As noted in the report, the SEC is seeking expansion of its authority to permit bounties for any judicial or administrative action brought under the securities laws that results in monetary sanctions exceeding $1 million. Proposed legislation was included in the Investor Protection Act (H.R. 3817) introduced in the House last October and referred to the House Financial Services Committee. Variations of the bill are being considered by the House and Senate.

The SEC is already overhauling its entire system for handling all tips and complaints as part of its sweeping post-Madoff reforms. The SEC hired The MITRE Corp. last year to review its internal procedures for evaluating tips, complaints, and referrals. Last August, it created the Office of Market Intelligence, Enforcement's liaison to the agency's tip, complaint, and referral process and system.

The nine recommendations detailed in the report are:

(1) Develop a communication plan to address outreach to the public and staff about the bounty program, including efforts to make information available on the SEC's intranet, enhance information on the SEC's public Website, and provide training to employees who are most likely to deal with whistleblower complaints.

(2) Develop and post to its Website an application form asking whistleblowers to provide specific information, such as the facts pertinent to the alleged securities law violation and explanation as to why the whistleblower believes the subject(s) violated the securities laws and a list of related supporting documentation.

(3) Establish policies on when to follow-up with whistleblowers to clarify information and obtain available supporting documentation prior to making a decision on whether a complaint should be further investigated.

(4) Develop specific criteria for recommending the award of bounties, including a provision that where a whistleblower relies partially on public information, it won't preclude them from receiving a bounty.

(5) Examine ways to increase communications with whistleblowers by notifying them of the status of their requests without releasing non-public or confidential information during the course of an investigation or examination.

(6) Develop a plan to incorporate controls for tracking tips and complaints from whistleblowers seeking bounties into the development of Enforcement's tips, complaints, and referrals processes and systems for other tips and complaints.

(7) Require a bounty file to be created for each application, containing, at a minimum, the application, any correspondence with the whistleblower, documentation of how the whistleblower's information was utilized, and significant decisions made related to the complaint.

(8) Incorporate Department of Justice and Internal Revenue Service best practices into the program with respect to applications, analysis of information, tracking complaints, recordkeeping practices, and continual assessment of the program.

(9) Establish a timeframe to finalize new policies and procedures for the bounty program that incorporates the best practices from the DoJ and the IRS as well as any legislative changes.

In his response, Enforcement Division Director Robert Khuzami noted that the Division's independent findings and plans for developing a new whistleblower program are consistent with those set forth in the report.

Khuzami noted that the vast majority of insider-trading cases arise from routine surveillance performed by the SEC staff and the Self-Regulatory Organizations, not public tips.
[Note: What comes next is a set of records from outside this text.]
Lemma offset_walk_witness :
  requests
    [Take; Query "stars:>10" None; Take; Query "stars:>10" (Some "Y3Vyc29yOjkx")]
  = [("stars:>10", None); ("stars:>10", Some "Y3Vyc29yOjkx")].
Proof.
  refine (proj1 (offset_walk true Hourly.transient "stars:>10"
    [Fixture.page [Fixture.hello] true; Fixture.page [Fixture.spoon] false;
     Fixture.page [Fixture.knife] false]
    [Take; Query "stars:>10" None; Take; Query "stars:>10" (Some "Y3Vyc29yOjkx")]
    (Returned [Fixture.hello; Fixture.spoon])
    [Ok (Fixture.page [Fixture.knife] false)] _)).
  vm_compute. reflexivity.
Defined.

(** C10. Given successful pages only, the offset-strategy [Search] issues
    at most 11 requests, for the offsets 0, 91, ..., 910 in this order, and
    consumes at most 11 answers; it never fails, and once 11 pages are
    available it returns, however many of them report a next page. *)
Theorem offset_walk_bounded :
  ∀ (rateLimited : bool) (transient : string -> bool) (query : string)
    (pages : list (Page Repository)) evs res rest,
    Offset.Search rateLimited transient query (Ok <$> pages) = (evs, res, rest) →
    (length (requests evs) ≤ 11)%nat
    ∧ requests evs = take (length (requests evs)) (offsetRequests query 0 11)
    ∧ (∃ used, Ok <$> pages = used ++ rest ∧ (length used ≤ 11)%nat)
    ∧ (∀ err, res ≠ Failed err)
    ∧ ((11 ≤ length pages)%nat → ∃ repos, res = Returned repos).
Proof.
  intros rateLimited transient query pages evs res rest Heq.
  assert (H0 : 0 ≤ 0 ≤ 10) by lia.
  destruct (SearchFrom_pages rateLimited transient pages query 0 _ _ _ _ _ H0 Heq)
    as (Hreq & Hrest & Hpend & Hfail).
  replace (11 - 0) with 11 in * by lia. cbv zeta in *.
  set (n := Z.min (Z.of_nat (leading pages) + 1) 11) in *.
  assert (Hlen : length (requests evs) = Z.to_nat n).
  { rewrite Hreq. unfold offsetRequests. by rewrite length_fmap, length_seqZ. }
  split; [lia|]. split.
  { rewrite Hlen, Hreq. unfold offsetRequests.
    rewrite <- fmap_take. f_equal.
    assert (Hsplit : seqZ 0 11 = seqZ 0 n ++ seqZ (0 + n) (11 - n)).
    { rewrite <- seqZ_app by lia. f_equal. lia. }
    rewrite Hsplit, take_app_length'; [done|]. by rewrite length_seqZ. }
  split.
  { exists (Ok <$> take (Z.to_nat n) pages). split.
    - by rewrite Hrest, <- fmap_app, take_drop.
    - rewrite length_fmap, length_take. lia. }
  split; [done|].
  intros Hlong. destruct res as [repos|err|]; [by exists repos|by destruct (Hfail err)|].
  destruct Hpend as [Hpend _]. destruct (Hpend eq_refl). lia.
Qed.

Lemma offset_walk_bounded_witness :
  (length (requests (Offset.Search false Daily.transient "forks:>3"
     (Ok <$> replicate 12 (Fixture.page [Fixture.hello] true))).1.1) ≤ 11)%nat.
Proof.
  refine (proj1 (offset_walk_bounded false Daily.transient "forks:>3"
    (replicate 12 (Fixture.page [Fixture.hello] true)) _ _ _ _)).
  vm_compute. reflexivity.
Defined.

(** ** The watermark walk *)

Section WatermarkFacts.

Context {R K : Type} `{Countable K}.
Variable key : R -> K.
Variable pushedAt : R -> githubv4.DateTime.
Variable zeroValue : R.
Variable yield : list (R * option string) -> bool.

Lemma IterSearchFrom_first script : ∀ query since uniq items evs items' status,
  Pushed.IterSearchFrom key pushedAt zeroValue yield query since uniq items script
    = (evs, items', status) →
  ∃ evs', evs = Query (Pushed.searchQuery query since) None :: evs'.
Proof.
  destruct script as [|[page|err] script];
    intros query since uniq items evs items' status Heq; simpl in Heq.
  - injection Heq as <- _ _. by eexists.
  - destruct (Pushed.rangeRepos _ _ _ _ _) as [[uniq1 items1] []].
    + destruct (negb (HasNextPage page)).
      * injection Heq as <- _ _. by eexists.
      * destruct (Pushed.IterSearchFrom _ _ _ _ _ _ _ _ script) as [[evs2 items2] st2].
        injection Heq as <- _ _. by eexists.
    + injection Heq as <- _ _. by eexists.
  - destruct (strings.Contains err _).
    + destruct (Pushed.IterSearchFrom _ _ _ _ _ _ _ _ script) as [[evs2 items2] st2].
      injection Heq as <- _ _. by eexists.
    + injection Heq as <- _ _. by eexists.
Qed.

Lemma IterSearchFrom_requests script : ∀ query since uniq items evs items' status,
  Pushed.IterSearchFrom key pushedAt zeroValue yield query since uniq items script
    = (evs, items', status) →
  ∀ (i : nat) request, requests evs !! i = Some request →
    request = (Pushed.searchQuery query (watermark pushedAt since (take i script)), None).
Proof.
  induction script as [|[page|err] script IH];
    intros query since uniq items evs items' status Heq i request Hi; simpl in Heq.
  - injection Heq as <- _ _. destruct i; simpl in Hi; [|done]. by injection Hi as <-.
  - assert (Hone : ∀ (evs0 : list Event),
      evs0 = [Query (Pushed.searchQuery query since) None] → evs0 = evs →
      request = (Pushed.searchQuery query
                   (watermark pushedAt since (take i (Ok page :: script))), None)).
    { intros evs0 -> <-. destruct i; simpl in Hi; [|done]. by injection Hi as <-. }
    destruct (Pushed.rangeRepos _ _ _ _ _) as [[uniq1 items1] []].
    + destruct (negb (HasNextPage page)); [injection Heq as Heq _ _; by eapply Hone|].
      destruct (Pushed.IterSearchFrom _ _ _ _ _ _ _ _ script)
        as [[evs2 items2] st2] eqn:Hrec.
      injection Heq as <- _ _. destruct i as [|i]; simpl in Hi.
      * by injection Hi as <-.
      * simpl. by eapply IH.
    + injection Heq as Heq _ _. by eapply Hone.
  - destruct (strings.Contains err _).
    + destruct (Pushed.IterSearchFrom _ _ _ _ _ _ _ _ script)
        as [[evs2 items2] st2] eqn:Hrec.
      injection Heq as <- _ _. destruct i as [|i]; simpl in Hi.
      * by injection Hi as <-.
      * simpl. by eapply IH.
    + injection Heq as <- _ _. destruct i; simpl in Hi; [|done]. by injection Hi as <-.
Qed.

Lemma IterSearchFrom_last_page script : ∀ query since uniq items evs items' status,
  Pushed.IterSearchFrom key pushedAt zeroValue yield query since uniq items script
    = (evs, items', status) →
  ∀ (i : nat) page, script !! i = Some (Ok page) → HasNextPage page = false →
    (i < length (requests evs))%nat →
    status = Finished ∧ length (requests evs) = S i.
Proof.
  induction script as [|[results|err] script IH];
    intros query since uniq items evs items' status Heq i page Hi Hlast Hlen;
    simpl in Heq; [done| |].
  - destruct (Pushed.rangeRepos _ _ _ _ _) as [[uniq1 items1] []].
    + destruct (negb (HasNextPage results)) eqn:Hnext.
      * injection Heq as <- _ <-. simpl in Hlen. split; [done|].
        simpl. f_equal. lia.
      * destruct (Pushed.IterSearchFrom _ _ _ _ _ _ _ _ script)
          as [[evs2 items2] st2] eqn:Hrec.
        injection Heq as <- _ <-. destruct i as [|i]; simpl in Hi.
        -- injection Hi as ->. rewrite Hlast in Hnext. done.
        -- simpl in Hlen. simpl.
           destruct (IH _ _ _ _ _ _ _ Hrec i page Hi Hlast ltac:(lia)) as [-> ->].
           done.
    + injection Heq as <- _ <-. simpl in Hlen. split; [done|].
      simpl. f_equal. lia.
  - destruct (strings.Contains err _).
    + destruct (Pushed.IterSearchFrom _ _ _ _ _ _ _ _ script)
        as [[evs2 items2] st2] eqn:Hrec.
      injection Heq as <- _ <-. destruct i as [|i]; simpl in Hi; [done|].
      simpl in Hlen. simpl.
      destruct (IH _ _ _ _ _ _ _ Hrec i page Hi Hlast ltac:(lia)) as [-> ->].
      done.
    + injection Heq as <- _ <-. simpl in Hlen. split; [done|]. simpl. f_equal. lia.
Qed.

End WatermarkFacts.

(** ** Retrying *)

Lemma emit_emit {R A} (evs1 evs2 : list Event) (run : Run R A) :
  emit evs1 (emit evs2 run) = emit (evs1 ++ evs2) run.
Proof. destruct run as [[evs res] rest]. simpl. by rewrite app_assoc. Qed.

Lemma emit_nil {R A} (run : Run R A) : emit [] run = run.
Proof. by destruct run as [[evs res] rest]. Qed.

Lemma requests_retries rateLimited query offset n :
  requests (retries n (Offset.request rateLimited query offset))
  = replicate n (query, Offset.cursorOf offset)
  ∧ sleeps (retries n (Offset.request rateLimited query offset)) = replicate n 10.
Proof.
  induction n as [|n [IHr IHs]]; [done|]. cbn [retries replicate]. split.
  - by rewrite requests_request, <- IHr.
  - unfold sleeps in *. rewrite omap_app, <- IHs. unfold Offset.request.
    by destruct rateLimited.
Qed.

Lemma requests_search_retries query since n :
  requests (retries n (Pushed.searchRequest query since))
  = replicate n (Pushed.searchQuery query since, None)
  ∧ sleeps (retries n (Pushed.searchRequest query since)) = replicate n 10.
Proof.
  induction n as [|n [IHr IHs]]; [done|]. cbn [retries replicate]. split.
  - simpl. by rewrite <- IHr.
  - simpl. by rewrite <- IHs.
Qed.

Lemma SearchFrom_Err rateLimited transient query offset uniq repos err script :
  Offset.SearchFrom rateLimited transient query offset uniq repos (Err err :: script)
  = if transient err
    then emit (Offset.request rateLimited query offset ++ [Sleep 10])
           (Offset.SearchFrom rateLimited transient query offset uniq repos script)
    else (Offset.request rateLimited query offset, Failed err, script).
Proof. simpl. by destruct (transient err). Qed.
For example, 31 of the 37 insider-trading actions brought by the Commission in FY 2009 were the result of surveillance by the SROs or the Division.

"We believe the principal reason that the current bounty program has not yielded more rewards derives more from its relatively narrow scope and the confidential nature of insider-trading violations than from the procedural shortcomings we recognize exist," Khuzami wrote. "... While we concur with the recommendations, it is our hope that pending legislation ... will create a new program wholly replacing the current one."

In that case, he noted, "We believe it would be appropriate to address many of the recommendations ... through enactment of policies and procedures involving the agency's new authority as opposed to embarking upon modifications of the current insider-trading bounty program, which we hope will soon be superseded."